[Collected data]
=== Begin Enclosure ===
(** C6.  In every reachable state the completion count of the product
    queue equals the items waiting plus the items held by workers, and no
    worker has ended by an exception.  When a collaborator call of the loop
    body raises an exception other than queue.Empty (the fetch, the
    extraction, or the KeyError of the debug message after the put), the
    worker logs it, marks the item's slot processed in the handler and is
    back at the get of the next iteration.  With collaborators that do not
    raise queue.Empty the workers can therefore always bring the count to
    zero, so the orchestrator's join returns. *)
Theorem worker_survives_exceptions (W : World) (cfg : Config) (d : Database)
    (schedule : list label) (s : System) :
  exec W cfg schedule (init_system W cfg d) = Some s ->
  unfinished_tasks (product_url_queue s)
    = (length (items (product_url_queue s)) + sum_list_with holding (workers s))%nat
  /\ (forall i w e, workers s !! i = Some w -> w <> WRaised e)
  /\ (forall i p e,
        workers s !! i = Some (WFetch p) ->
        scraper_fetch_page W (url p) (SLEEP_BETWEEN_PRODUCT_PAGES cfg) = Raise e ->
        is_queue_empty e = false ->
        recovers W cfg s i p (EvCaught i (Some p) e))
  /\ (forall i p tree e,
        workers s !! i = Some (WExtract p tree) ->
        extractor_extract_product_details W tree (name_on_listing p)
          (category_on_listing p) = Raise e ->
        is_queue_empty e = false ->
        recovers W cfg s i p (EvCaught i (Some p) e))
  /\ (forall i p record,
        workers s !! i = Some (WPut p record) ->
        dict_get "product_name" record = None ->
        recovers W cfg s i p (EvPutRecord i record))
  /\ (no_queue_empty W -> orch s = OJoinProducts ->
      exists schedule' s',
        exec W cfg schedule' s = Some s'
        /\ unfinished_tasks (product_url_queue s') = 0%nat
        /\ is_Some (step W cfg LOrch s')).
Proof.
  intros Hexec.
  pose proof (exec_run_inv _ _ _ _ _ Hexec) as (Hslots & _).
  split; [exact Hslots|]. split.
  { intros i w e Hi ->.
    (* a worker ends by an exception only when the handler's task_done
       raises, with the count at zero while it still holds its item *)
    revert Hi. revert i e. clear Hslots.
    assert (Hgen : forall sched s0, exec W cfg sched (init_system W cfg d) = Some s0 ->
              Forall (fun w => forall e, w <> WRaised e) (workers s0)).
    { intros sched s0.
      apply (exec_invariant W cfg (fun s0 => run_inv (thread_count cfg) s0
                /\ Forall (fun w => forall e, w <> WRaised e) (workers s0))).
      - intros l s1 s2 [Hrun Hno] Hstep. split; [by eapply step_run_inv|].
        destruct Hrun as (Hsl & _). destruct l as [|i|].
        + simpl in Hstep. invert_orch_step Hstep; simpl; try done;
            (apply Forall_app; split; [done|]; by repeat constructor).
        + apply step_worker_inv in Hstep as (pc & pc' & q & r & ev & Hi & Hw & ->).
          simpl. apply Forall_insert; [done|].
          pose proof (holding_of_member _ _ _ Hi) as Hmem.
          unfold slots_accounted in Hsl.
          pose proof (Forall_lookup_1 _ _ _ _ Hno Hi) as Hpc. simpl in Hpc.
          invert_worker_step Hw; simpl in *; try done; lia.
        + apply step_writer_inv in Hstep as (pc' & r & d' & ev & Hw & ->). done.
      - split; [apply init_system_inv|]. unfold init_system.
        destruct (discovery W cfg d) as [[evs d1] out]. simpl. apply Forall_nil_2. }
    intros i e Hi. specialize (Hgen _ _ Hexec).
    exact (Forall_lookup_1 _ _ _ _ Hgen Hi e eq_refl). }
  split.
  { intros i p e Hi Hfetch He.
    destruct (held_slot_open _ _ _ _ _ _ _ Hexec Hi eq_refl) as [n Hn].
    eexists. split.
    { eapply exec_worker_twice; [exact Hi | |].
      - cbn [scrape_product_worker]. rewrite Hfetch. unfold body_raised. rewrite He.
        reflexivity.
      - cbn [scrape_product_worker]. unfold task_done. rewrite Hn. reflexivity. }
    cbn [history data_to_write_queue product_url_queue workers items unfinished_tasks].
    rewrite list_lookup_insert_eq by (by eapply lookup_lt_Some). by rewrite Hn. }
  split.
  { intros i p tree e Hi Hextract He.
    destruct (held_slot_open _ _ _ _ _ _ _ Hexec Hi eq_refl) as [n Hn].
    eexists. split.
    { eapply exec_worker_twice; [exact Hi | |].
      - cbn [scrape_product_worker]. rewrite Hextract. unfold body_raised. rewrite He.
        reflexivity.
      - cbn [scrape_product_worker]. unfold task_done. rewrite Hn. reflexivity. }
    cbn [history data_to_write_queue product_url_queue workers items unfinished_tasks].
    rewrite list_lookup_insert_eq by (by eapply lookup_lt_Some). by rewrite Hn. }
  split.
  { intros i p record Hi Hkey.
    destruct (held_slot_open _ _ _ _ _ _ _ Hexec Hi eq_refl) as [n Hn].
    eexists. split.
    { eapply exec_worker_twice; [exact Hi | |].
      - cbn [scrape_product_worker]. rewrite Hkey. reflexivity.
      - cbn [scrape_product_worker]. unfold task_done. rewrite Hn. reflexivity. }
    cbn [history data_to_write_queue product_url_queue workers items unfinished_tasks].
    rewrite list_lookup_insert_eq by (by eapply lookup_lt_Some). by rewrite Hn. }
  intros HW Ho.
  destruct (join_eventually_returns _ _ _ _ _ HW Hexec Ho)
    as (sched' & s' & He' & _ & Hzero & Hen).
  by exists sched', s'.
Qed.

Lemma fetch_outcome_decides_record_witness :
  (exists s',
     exec example_world (example_config 2) [LWorker 1; LWorker 1] fetch_state = Some s'
     /\ data_to_write_queue s' = data_to_write_queue fetch_state
     /\ workers s' !! 1%nat = Some WGet)
  /\ (exists s' record,
        exec example_world (example_config 2)
          [LWorker 0; LWorker 0; LWorker 0; LWorker 0] fetch_state = Some s'
        /\ data_to_write_queue s' = put (Some record) (data_to_write_queue fetch_state)
        /\ dict_get "url" record = Some "https://example.test/marketplace/a").
Proof.
  assert (He : exec example_world (example_config 2) fetch_schedule
                 (init_system example_world (example_config 2) empty_database)
               = Some fetch_state) by (vm_compute; reflexivity).
  split.
  - destruct (fetch_outcome_decides_record example_world (example_config 2)
                empty_database fetch_schedule fetch_state 1
                (mkProductInfo "B" "https://example.test/marketplace/b" "it-infrastructure")
                He eq_refl) as [Hfail _].
    destruct Hfail as (s' & Hexec & _ & Hrq & _ & _ & Hw); [vm_compute; reflexivity|].
    exists s'. auto.
  - destruct (fetch_outcome_decides_record example_world (example_config 2)
                empty_database fetch_schedule fetch_state 0
                (mkProductInfo "A-dup" "https://example.test/marketplace/a"
                   "it-infrastructure")
                He eq_refl) as [_ Hok].
    destruct (Hok (detail_page " Product A " "$10" "$5" "$20")
                (extract_product_details (detail_page " Product A " "$10" "$5" "$20")
                   "A-dup" "it-infrastructure"))
      as (Hurl & s' & done_event & Hexec & _ & _ & Hrq & _);
      [vm_compute; reflexivity | reflexivity |].
    exists s'. eexists. split; [exact Hexec|]. split; [exact Hrq | exact Hurl].
Defined.

Lemma worker_survives_exceptions_witness :
  recovers faulty_world (example_config 2) faulty_state 0
    (mkProductInfo "A-dup" "https://example.test/marketplace/a" "it-infrastructure")
    (EvCaught 0
       (Some (mkProductInfo "A-dup" "https://example.test/marketplace/a"
                "it-infrastructure"))
       (OtherException "connection reset")).
Proof.
  assert (He : exec faulty_world (example_config 2) fetch_schedule
                 (init_system faulty_world (example_config 2) empty_database)
               = Some faulty_state) by (vm_compute; reflexivity).
  destruct (worker_survives_exceptions faulty_world (example_config 2) empty_database
              fetch_schedule faulty_state He) as (_ & _ & Hfetch & _).
  apply Hfetch; reflexivity.
Defined.

(** ** The writer and its transaction (C5) *)

Lemma insert_product_data_open W r d c :
  conn d = Some c ->
  insert_product_data W r d =
    (mkDatabase (server_rows d) (Some (attempt W c r)) (connects d),
     if tx_aborted c then Raise (DatabaseError "InFailedSqlTransaction")
     else match dict_get "url" r with
          | None => Raise (DatabaseError "NotNullViolation")
          | Some _ => pg_execute W r
          end).
Proof.
  intros Hc. unfold insert_product_data, attempt, accepted, statement_failed.
  rewrite Hc. destruct (tx_aborted c) eqn:Ea.
  - destruct d; simpl in *; by subst.
  - destruct (dict_get "url" r); [|done]. by destruct (pg_execute W r) as [[]|e].
Qed.

Lemma attempts_snoc W rs r c : attempts W (rs ++ [r]) c = attempt W (attempts W rs c) r.
Proof. unfold attempts. by rewrite foldl_app. Qed.

Lemma attempts_aborted W rs c :
  tx_aborted (attempts W rs c) = tx_aborted c || negb (forallb (accepted W) rs).
Proof.
  revert c. induction rs as [|r rs IH]; intros c; [simpl; by rewrite orb_false_r|].
  change (attempts W (r :: rs) c) with (attempts W rs (attempt W c r)).
  rewrite IH. unfold attempt. cbn [forallb].
  destruct (tx_aborted c) eqn:Ec; [by rewrite Ec|].
  by destruct (accepted W r).
Qed.

Lemma attempts_rows W rs c :
  tx_aborted c = false -> forallb (accepted W) rs = true ->
  tx_rows (attempts W rs c) = writes W rs (tx_rows c).
Proof.
  revert c. induction rs as [|r rs IH]; intros c Hc Hall; [done|].
  simpl in Hall. apply andb_true_iff in Hall as [Hr Hall].
  change (attempts W (r :: rs) c) with (attempts W rs (attempt W c r)).
  unfold writes. cbn [foldl]. unfold attempt. rewrite Hc, Hr.
  by rewrite IH.
Qed.

(** What [__exit__] without an exception leaves on the server. *)
Lemma commit_attempts W rs d rows0 :
  conn d = Some (attempts W rs (mkConnection rows0 false)) ->
  server_rows d = rows0 ->
  db_exit None d = mkDatabase (committed W rs rows0) None (connects d).
Proof.
  intros Hc Hrows. unfold db_exit, commit, _disconnect, committed. rewrite Hc.
  rewrite attempts_aborted. simpl.
  destruct (forallb (accepted W) rs) eqn:Hall; simpl; [|by rewrite Hrows].
  by rewrite attempts_rows.
Qed.

(** C5 fails on the code.  The writer takes three records and the
    sentinel from the record queue: the server accepts the first upsert,
    refuses the second (a product name of 256 characters) and thereby
    aborts the transaction, so the third upsert, of a record the server
    would accept, is refused too.  Each failure is caught, each slot is
    marked processed, the loop goes on to the sentinel and [__exit__] takes
    its commit branch, never the rollback one; yet after that commit the
    products table is as empty as before: the first record, whose upsert
    succeeded and was logged as inserted, is lost with the others. *)
Theorem writer_commit_after_failed_upsert :
  let W := strict_db_world in
  accepted W record_a = true
  /\ accepted W record_long_name = false
  /\ accepted W record_c = true
  /\ exec W (example_config 2) (replicate 14 LWriter) failed_upsert_system
     = Some failed_upsert_outcome
  /\ (let s' := failed_upsert_outcome in
       writer s' = DReturned
       /\ history s'
          = [ EvWriterFinished; EvCommit;
              EvRecordTaskDone; EvRecordGet None;
              EvRecordTaskDone; EvInsert record_c false; EvRecordGet (Some record_c);
              EvRecordTaskDone; EvInsert record_long_name false;
              EvRecordGet (Some record_long_name);
              EvRecordTaskDone; EvInsert record_a true; EvRecordGet (Some record_a);
              EvDbEnter true ]
       /\ data_to_write_queue s' = mkQueue [] 0
       /\ server_rows (database s') = []
       /\ writes W [record_a; record_long_name; record_c] []
          = [ ("https://example.test/marketplace/a", record_a);
              ("https://example.test/marketplace/c", record_c) ]).
Proof.
  intros W. subst W. split; [vm_compute; reflexivity|].
  split; [vm_compute; reflexivity|]. split; [vm_compute; reflexivity|].
  split; [vm_compute; reflexivity|].
  repeat split; vm_compute; reflexivity.
Qed.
=== End Enclosure ===
Your task is to write out, exactly, the line that contains "s' := failed_upsert_outcome in" and each line after it to the end of the data, with no other lines.

  /\ (let s' := failed_upsert_outcome in
       writer s' = DReturned
       /\ history s'
          = [ EvWriterFinished; EvCommit;
              EvRecordTaskDone; EvRecordGet None;
              EvRecordTaskDone; EvInsert record_c false; EvRecordGet (Some record_c);
              EvRecordTaskDone; EvInsert record_long_name false;
              EvRecordGet (Some record_long_name);
              EvRecordTaskDone; EvInsert record_a true; EvRecordGet (Some record_a);
              EvDbEnter true ]
       /\ data_to_write_queue s' = mkQueue [] 0
       /\ server_rows (database s') = []
       /\ writes W [record_a; record_long_name; record_c] []
          = [ ("https://example.test/marketplace/a", record_a);
              ("https://example.test/marketplace/c", record_c) ]).
Proof.
  intros W. subst W. split; [vm_compute; reflexivity|].
  split; [vm_compute; reflexivity|]. split; [vm_compute; reflexivity|].
  split; [vm_compute; reflexivity|].
  repeat split; vm_compute; reflexivity.
Qed.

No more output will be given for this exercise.